The proteome of neurofilament-containing heteroaggregates in blood as source of biomarkers for neurodegeneration

Abstract

The lack of effective disease-modifying treatments and of means to achieve an early diagnosis strongly support the search for reliable neurochemical biomarkers in neurological conditions like Amyotrophic Lateral Sclerosis (ALS), a fatal neurodegenerative disorder. In ALS, the accumulation of protein aggregates containing neurofilaments (Nf), the building blocks of axons, leads to motor neuron death. Here we investigate the presence of neurofilaments (Nf) in protein aggregates in blood, studying a hallmark of neurodegeneration systemically. We explore the hypothesis that these circulating protein assemblies may function as biomarkers for neurodegeneration in accessible biofluids, which may have future application in clinical practice. In this thesis, I developed a protocol based on ultracentrifugation for the enrichment of protein aggregates from blood and confirmed their enrichment in Nf.
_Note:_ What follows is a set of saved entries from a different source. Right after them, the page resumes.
(** The body of [checks.forEach] in the number case of [zodToBson]. *)
Definition applyNumberCheck (numberSchema : Keywords) (check : ZodNumberCheck)
  : Keywords :=
  match check with
  | NumberMin value _ => set_minimum value numberSchema
  | NumberMax value _ => set_maximum value numberSchema
  | NumberMultipleOf value => set_multipleOf value numberSchema
  | _ => numberSchema
  end.

Definition isIntCheck (check : ZodNumberCheck) : bool :=
  match check with
  | NumberInt => true
  | _ => false
  end.

(** The number case of [zodToBson]. *)
Definition numberToBson (checks : list ZodNumberCheck) : Keywords :=
  let numberSchema := ofType "double" in
  let numberSchema :=
    if existsb isIntCheck checks then set_bsonType "int" numberSchema
    else numberSchema in
  fold_left applyNumberCheck checks numberSchema.

Fixpoint zodToBson (zodSchema : ZodType) : Result TMongoSchema :=
  match zodSchema with
  | ZodOptional innerType => zodToBson innerType
  | ZodNullable innerType => zodToBson innerType
  | ZodObject shape _ =>
      filled <- shapeToBson zodToBson shape [] [] ;;
      Ok (objectSchema (fst filled) (snd filled))
  | ZodArray element minLength maxLength =>
      items <- zodToBson element ;;
      Ok (arraySchema items minLength maxLength)
  | ZodString checks => Ok (node (stringToBson checks))
  | ZodNumber checks => Ok (node (numberToBson checks))
  | ZodBoolean => Ok (node (ofType "bool"))
  | ZodDate => Ok (node (ofType "date"))
  | ZodEnum values => Ok (node (set_enum values (ofType "string")))
  | ZodAny => Ok (node noKeywords)
  | _ => Throw (unsupportedZodType zodSchema)
  end.
(** ** Extraneous columns *)

Lemma schema_status_extraneous_columns_only_witness :
  (schema_status true calculate_remove_add_columns users legacy_database
     false None).1 = old_columns_removed
  ∧ (schema_status false calculate_remove_add_columns users legacy_database
       false None).1 = dropped_and_recreated
  ∧ (schema_status false calculate_remove_add_columns users legacy_database
       true None).1 = old_columns_removed.
Proof.
  assert (∀ dcs preserve,
            (schema_status dcs calculate_remove_add_columns users
               legacy_database preserve None).1
            = if preserve then old_columns_removed
              else if dcs then old_columns_removed
                   else dropped_and_recreated) as Hres.
  { intros dcs preserve.
    apply (schema_status_extraneous_columns_only dcs
             calculate_remove_add_columns users legacy_database preserve None
             [column_info legacy_column]).
    - by_computation.
    - by_computation.
    - discriminate. }
  split_and!; apply Hres.
Defined.

(** ** A table that does not exist *)

Lemma schema_status_table_missing_witness :
  (∀ preserve,
     (schema_status true calculate_remove_add_columns users empty_database
        preserve None).1 = new_table_created)
  ∧ journal (sync_table true users true empty_database).2
    = [CreateTable "users" (elements users) false].
Proof.
  destruct (schema_status_table_missing true calculate_remove_add_columns
              users empty_database) as [Hstatus Hsync]; [by_computation|].
  split.
  - intros preserve. by rewrite Hstatus.
  - by rewrite Hsync.
Defined.

(** ** The backup table *)

Lemma backup_table_name_probing_witness :
  backup_table_name crowded_database "users" = Some "users_backup2".
Proof.
  apply (proj2 (backup_table_name_probing crowded_database "users"));
    by_computation.
Defined.

Lemma backup_table_steps_in_order_witness :
  (backup_table users [column_info legacy_column] legacy_database).1 = Ok tt
  ∧ journal
      (backup_table users [column_info legacy_column] legacy_database).2
    = [CreateTable "users_backup" (elements users) false;
       InsertSelect "users_backup" "users" ["id"; "name"; "age"];
       DropTable "users";
       AlterTableRenameTo "users_backup" "users"].
Proof.
  destruct (backup_table_steps_in_order users [column_info legacy_column]
              legacy_database)
    as (bn & k & Hname & Hst & Hk & Hjournal & Hok & Hex).
  assert (k = 4%nat) as -> by (apply Hex; by_computation).
  split; [by apply Hok|].
  rewrite Hjournal, Hst.
  vm_compute in Hname. injection Hname as <-. by_computation.
Defined.

(** ** Idempotence *)

(** As stated, C9 covers every declared schema. With two declarations
    under one name, [users] and [points], each run leaves the table as the
    last declaration has it, and the second run recreates it for the first
    declaration. *)
Lemma sync_schema_idempotent_counterexample :
  ¬ (∀ dcs impl preserve d m d',
       sync_schema dcs impl preserve d = (Ok m, d') →
       ∃ m', sync_schema dcs impl preserve d' = (Ok m', d')
             ∧ ∀ t, t ∈ impl → m' !! table_name t = Some already_in_sync).
Proof.
  intros Hclaim.
  destruct (Hclaim true [users; points] false empty_database
              {["users" := new_table_created]}
              (sync_schema true [users; points] false empty_database).2)
    as (m' & Hrun & Hall); [by_computation|].
  specialize (Hall users (list_elem_of_here _ _)).
  vm_compute in Hrun. injection Hrun as <-.
  vm_compute in Hall. discriminate Hall.
Qed.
Using Mass Spectrometry (MS)-based proteomics, I have obtained data on the protein composition and functional relevance of Nf-Containing Hetero-aggregates (NCHs) in plasma samples from ALS patients, healthy controls (HC) and from ALS brains. I have then applied quantitative proteomics analysis using a TMTcalibrator™ workflow on plasma samples from ALS patients and HC using brain tissue as an internal calibrator. Additional experiments were undertaken to evaluate NCHs resistance to proteases digestion and to characterise the specific conformation of these macromolecular structures by Transmission Electron Microscopy (TEM). Our fluid-brain tissue investigation using a multi-modal approach suggests that NCHs may represent a systemic readout of biochemical changes identified in neurodegenerative brain pathology and suggest that they may acquire altered biochemical properties like protease resistance. The changes in NCHs identified in ALS compared to HC are a promising biological substrate for the future development of next generation biomarkers of neurodegeneration.